Going Down by Michele Lee – Malthouse/Sydney Theatre Company

The cast of Going Down
Photo by Brett Boardman


This is the story of a writer, a woman, who has writer’s block and feels under pressure to write the next thing. She creates situations in her life to write about and ends up developing the show we’re watching.

The main character is a fictionalised version of the playwright and the play contains a crazy sex scene, fantasy sequences where the writer loses her mind and an important cameo by a member of the large cat family.

If you think all of these elements would add up to create a brilliant show, you’d be right. Except that brilliant show isn’t Michele Lee’s Going Down, it’s Lally Katz’s Atlantis.

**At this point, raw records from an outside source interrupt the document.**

(** Decoding a buffer whose header holds the occurrence counts of [b] and
    whose bits after the header spell [b] in the tree these counts give. *)
Lemma huffman_decode_stream (Q : priority_queue) (codes1 : list code)
    (buf : list Z) (b : list Z) (chunks : list (list bool)) (t : node)
    (len0 : Z) :
  bytes buf -> 1024 <= Z.of_nat (length buf) ->
  bytes b ->
  0 <= len0 -> len0 + Z.of_nat (length b) + 1 < 4294967296 ->
  (forall c, 0 <= c < 256 -> word_at buf (4 * c) = occ c b) ->
  (let ws := map (fun c => occ c b) (map Z.of_nat (seq 0 256)) in
   huff_loop Q 512
     (make_leaves ws (sorted_chars ws (run_max 0 ws)) ++ [Leaf 0 LAST_NODE])
     (pq_new Q) = Some t) ->
  Forall2 (chunk_for t) b chunks ->
  8 * 1024 + Z.of_nat (length (concat chunks)) <= 8 * Z.of_nat (length buf) ->
  (forall j, (j < length (concat chunks))%nat ->
     getbit buf (8 * 1024 + Z.of_nat j) = nth j (concat chunks) false) ->
  huffman_decode Q codes1 buf len0
  = Some (map Some b ++ repeat None (Z.to_nat len0) ++ [Some 0],
          len0 + Z.of_nat (length b) + 1).
Proof.
  intros Hbe Hn1 Hb Hl0 Hl1 Hwords Hloop HF Hfit Hbits.
  set (ws := map (fun c => occ c b) (map Z.of_nat (seq 0 256))) in *.
  cbv zeta in Hloop.
  assert (Hlws : length ws = 256%nat)
    by (unfold ws; rewrite !length_map, length_seq; reflexivity).
  assert (Hws : forall c, 0 <= c < 256 -> get 0 ws c = occ c b)
    by (intros c Hc; unfold ws; apply get_map_byte_values; exact Hc).
  assert (Hsum : sum_list ws = Z.of_nat (length b)) by (apply occ_sum; exact Hb).
  (* the header *)
  assert (Hread : read_char_freq buf 0 len0 (new_codec codes1) =
            Some ({| sorted_leaf_nodes := []; head := None; char_frequency := ws;
                     max_freq := run_max 0 ws; codes := codes1 |},
                  1024, len0 + Z.of_nat (length b), nonzero_count ws)).
  { unfold read_char_freq.
    change (read_loop 256) with (read_loop (length ws)).
    rewrite read_loop_spec; try lia.
    - rewrite Hsum, Hlws, wrap32_small by lia.
      cbn [new_codec sorted_leaf_nodes head char_frequency codes].
      rewrite fill_all by (rewrite repeat_length; auto). reflexivity.
    - intros j Hj. rewrite Hlws in Hj.
      replace (0 + 4 * Z.of_nat j) with (4 * Z.of_nat j) by lia.
      rewrite Hwords by lia. rewrite <- Hws by lia. unfold get.
      rewrite Nat2Z.id. reflexivity. }
  unfold huffman_decode. rewrite Hread.
  unfold huff_tree, sort_chars.
  cbn [sorted_leaf_nodes char_frequency max_freq head codes].
  rewrite Hloop.
  (* the loop *)
  rewrite wrap32_small by lia.
  set (cap := Z.to_nat (len0 + Z.of_nat (length b) + 1)).
  set (s0 := mkDecode (mkCursor 1024 0) t (repeat None cap) 0 ws (nonzero_count ws)).
  destruct (decode_iter_stream t buf b chunks s0)
    as (sf & Hrun & F1 & F2 & F3 & F4 & F5 & F6); auto;
    unfold s0; cbn [inCursor currentNode out outPos remaining uniqueChars];
    unfold bitpos; cbn [bytePtr curBit]; try rewrite Z.add_0_r; auto; try lia.
  { unfold valid_cursor; cbn [bytePtr curBit]; lia. }
  { rewrite repeat_length. unfold cap. lia. }
  assert (Hdl : decode_loop (S (8 * length buf)) t buf s0 = Some sf).
  { apply (decode_loop_of_iter t buf (length (concat chunks))); auto; try lia.
    intros j Hj. destruct (F6 j Hj) as (sj & E1 & E2 & E3). eauto. }
  unfold decode. cbn [head char_frequency]. fold s0. rewrite Hdl.
  rewrite F5. unfold s0. cbn [out outPos].
  rewrite write_out_fresh by (unfold cap; lia).
  replace (cap - length b)%nat with (S (Z.to_nat len0)) by (unfold cap; lia).
  rewrite store_in
    by (rewrite length_app, length_map, repeat_length; lia).
  do 2 f_equal.
  replace (len0 + Z.of_nat (length b))
    with (Z.of_nat (length (map Some b) + Z.to_nat len0))
    by (rewrite length_map; lia).
  apply set_last_cell.
Qed.

Lemma huffman_decode_ok (Q : priority_queue) (codes0 codes1 : list code)
    (b : list Z) (len0 : Z) :
  bytes b -> Z.of_nat (length b) <= 134217728 ->
  (exists x y, In x b /\ In y b /\ x <> y) ->
  length codes0 = 256%nat ->
  (forall st, encoder_state Q codes0 b = Some st ->
     forall c, 0 <= c < 256 -> occ c b > 0 ->
       code_length (get dcode (codes st) c) <= 31) ->
  0 <= len0 -> len0 + Z.of_nat (length b) + 1 < 4294967296 ->
  exists enc,
    huffman_encode Q codes0 b = Some (enc, Z.of_nat (length enc)) /\
    huffman_decode Q codes1 enc len0
    = Some (map Some b ++ repeat None (Z.to_nat len0) ++ [Some 0],
            len0 + Z.of_nat (length b) + 1).
Proof.
  intros Hb Hlen Htwo Hc0 Hshort Hl0 Hl1.
  destruct (huffman_encode_ok Q codes0 b Hb Hlen Htwo Hc0 Hshort)
    as (t & st & enc & chunks & Ht & Hhead & Hocc & Hcfl & Hmax & Henc & Hbe
        & Hn1 & Hn2 & Hwords & HF & Hfit & Hbits).
  exists enc. split; [exact Henc|].
  apply (huffman_decode_stream Q codes1 enc b chunks t len0); auto.
  cbv zeta. set (ws := map (fun c => occ c b) (map Z.of_nat (seq 0 256))).
  assert (Hlws : length ws = 256%nat)
    by (unfold ws; rewrite !length_map, length_seq; reflexivity).
  assert (Hws : forall c, 0 <= c < 256 -> get 0 ws c = occ c b)
    by (intros c Hc; unfold ws; apply get_map_byte_values; exact Hc).
  assert (Hcfws : char_frequency st = ws).
  { apply table_ext; auto. intros c Hc. rewrite (Hocc c Hc), (Hws c Hc). reflexivity. }
  assert (Hmf : run_max 0 ws = max_freq st).
  { apply (is_max_unique ws).
    - apply is_max_run_max; [exact Hlws|]. intros c Hc. rewrite (Hws c Hc).
      apply occ_nonneg.
    - rewrite <- Hcfws. exact Hmax. }
  pose proof (huff_tree_head Q _ _ t Ht Hhead) as Hloop.
  destruct (encoder_state_ok Q codes0 b Hb) as (t' & st' & Ht' & _ & Hcf' & Hmf' & _);
    auto; try lia.
  { intros ->. destruct Htwo as (x & _ & [] & _). }
  rewrite Ht in Ht'. injection Ht' as <-.
  rewrite <- Hcf', <- Hmf', Hcfws in Hloop. rewrite Hmf. exact Hloop.
Qed.

(** * Round trip *)

(** C1 (amended): for every input of at most 2^27 bytes that holds at least
    two distinct byte values and whose codes are at most 31 bits long,
    [huffman_encode] returns a buffer from which [huffman_decode], entered
    with a length of zero, returns the bytes of the input followed by one
    zero byte, and reports the length of the input plus one. *)
Theorem huffman_roundtrip (Q : priority_queue) (codes0 codes1 : list code)
    (b : list Z) :
  bytes b -> Z.of_nat (length b) <= 134217728 ->
  (exists x y, In x b /\ In y b /\ x <> y) ->
  length codes0 = 256%nat ->
  (forall st, encoder_state Q codes0 b = Some st ->
     forall c, 0 <= c < 256 -> occ c b > 0 ->
       code_length (get dcode (codes st) c) <= 31) ->
  exists enc,
    huffman_encode Q codes0 b = Some (enc, Z.of_nat (length enc)) /\
    huffman_decode Q codes1 enc 0
    = Some (map Some b ++ [Some 0], Z.of_nat (length b) + 1).
Proof.
  intros Hb Hlen Htwo Hc0 Hshort.
  destruct (huffman_decode_ok Q codes0 codes1 b 0 Hb Hlen Htwo Hc0 Hshort)
    as (enc & He & Hd); try lia.
  exists enc. split; [exact He|]. rewrite Hd. reflexivity.
Qed.

Lemma codes_short_check (cs : list code) (m : Z) :
  0 <= m -> forallb (fun cd => code_length cd <=? m) cs = true ->
  forall c, code_length (get dcode cs c) <= m.
Proof.
  intros Hm H c. unfold get.
  destruct (Nat.lt_ge_cases (Z.to_nat c) (length cs)) as [Hc|Hc].
  - rewrite forallb_forall in H. apply Z.leb_le. apply H. apply nth_In. exact Hc.
  - rewrite nth_overflow by exact Hc. cbn. exact Hm.
Qed.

The element that is unique to Lee’s show is her background and the key struggle she has is with the expectation that she must delve into her heritage to write her next work or any work at all.

Going Down is a reaction to Michele Lee’s experience with her book, Banana Girl, which received criticism from inside and outside the local Hmong community for not representing her “ethnic experience”. That is great central premise that threads through the show but is mostly lost in sea of heavy-handed, obvious jokes.

The play is a satire on Melbourne hipsters and coffee culture and art wankers and ethnic stereotypes and gender stereotypes and queer stereotypes and the self-indulgent struggle of writers’ block and the expectation that writers should explicitly write what they know.

All those subjects are ripe to be made fun of, but very little of it works very well.

“I’m never going north of Bell Street again,” the main character complains after a terrible time in country Victoria. This feels interesting but it’s not developed. (She talks of being "So-Bey" or South of Bell, which was my favourite joke in the show.)

“I’m come south of the Yarra!” the main character shouts, in the laziest Melbourne joke imaginable.

The play relies so much on references for the audience to “get” that it plays like an episode of Family Guy, a show that is more concerned with being a delivery system for pop culture parody than it is with telling a story. Much of the satire in Lee’s play is purely surface; the names of at least a dozen Melbourne suburbs are recited throughout and every time the Wheeler Centre is mentioned, the laughs got more and more muted.

I love writing that mines specificity of place to good effect. Christos Tsiolkas’ work gets a shout-out because his work is Melbourne-based and very aware of his cultural background, but to what effect? Is Lee criticising him? Or is it just another reference for people who go to book events at the Wheeler Centre to “get”?

Admittedly, even as I resisted the tick-box style of expected local jokes, I couldn’t help but chuckle when the main character shouts at her socially-conscious African-Australian friend “You grew up in Glen Waverley!” It’s funny because I grew up there, too.

The central conceit of a writer who resists embracing cultural touchstones out of fear she’ll stereotype herself is a fascinating one. Putting her up against a rival author who puts her ethnicity front-and-centre should make for a much more challenging work. And challenging can be funny, too.

Unfortunately, Leticia Caceres’ production (originally staged at the Sydney Theatre Company) plays more like a sketch comedy program that hits every joke too many times with performances that redefine over-the-top. Most troubling is Catherine Davies’ one-note central performance as Natalie, the Michele Lee stand-in. The rest of the cast fair better, notably Jenny Wu and Paul Blenheim, as a selection of different characters in Natalie’s life. Wu, in particular, carries much of the weight of the show as Natalie’s rival and later as her mother.

If I hadn’t seen Atlantis, maybe Going Down would have seemed fresher. Perhaps it’s unfair to compare the work of a new writer to one of Australia’s great playwrights, but where Katz’s play made smart, bold choices, Going Down plays it safe. It makes fun of soft targets and does not dig into the dense subject matter that the main character – and the writer - is trying to avoid.

And, yes, even if that is part of the point, it fell dramatically and comedically flat for me.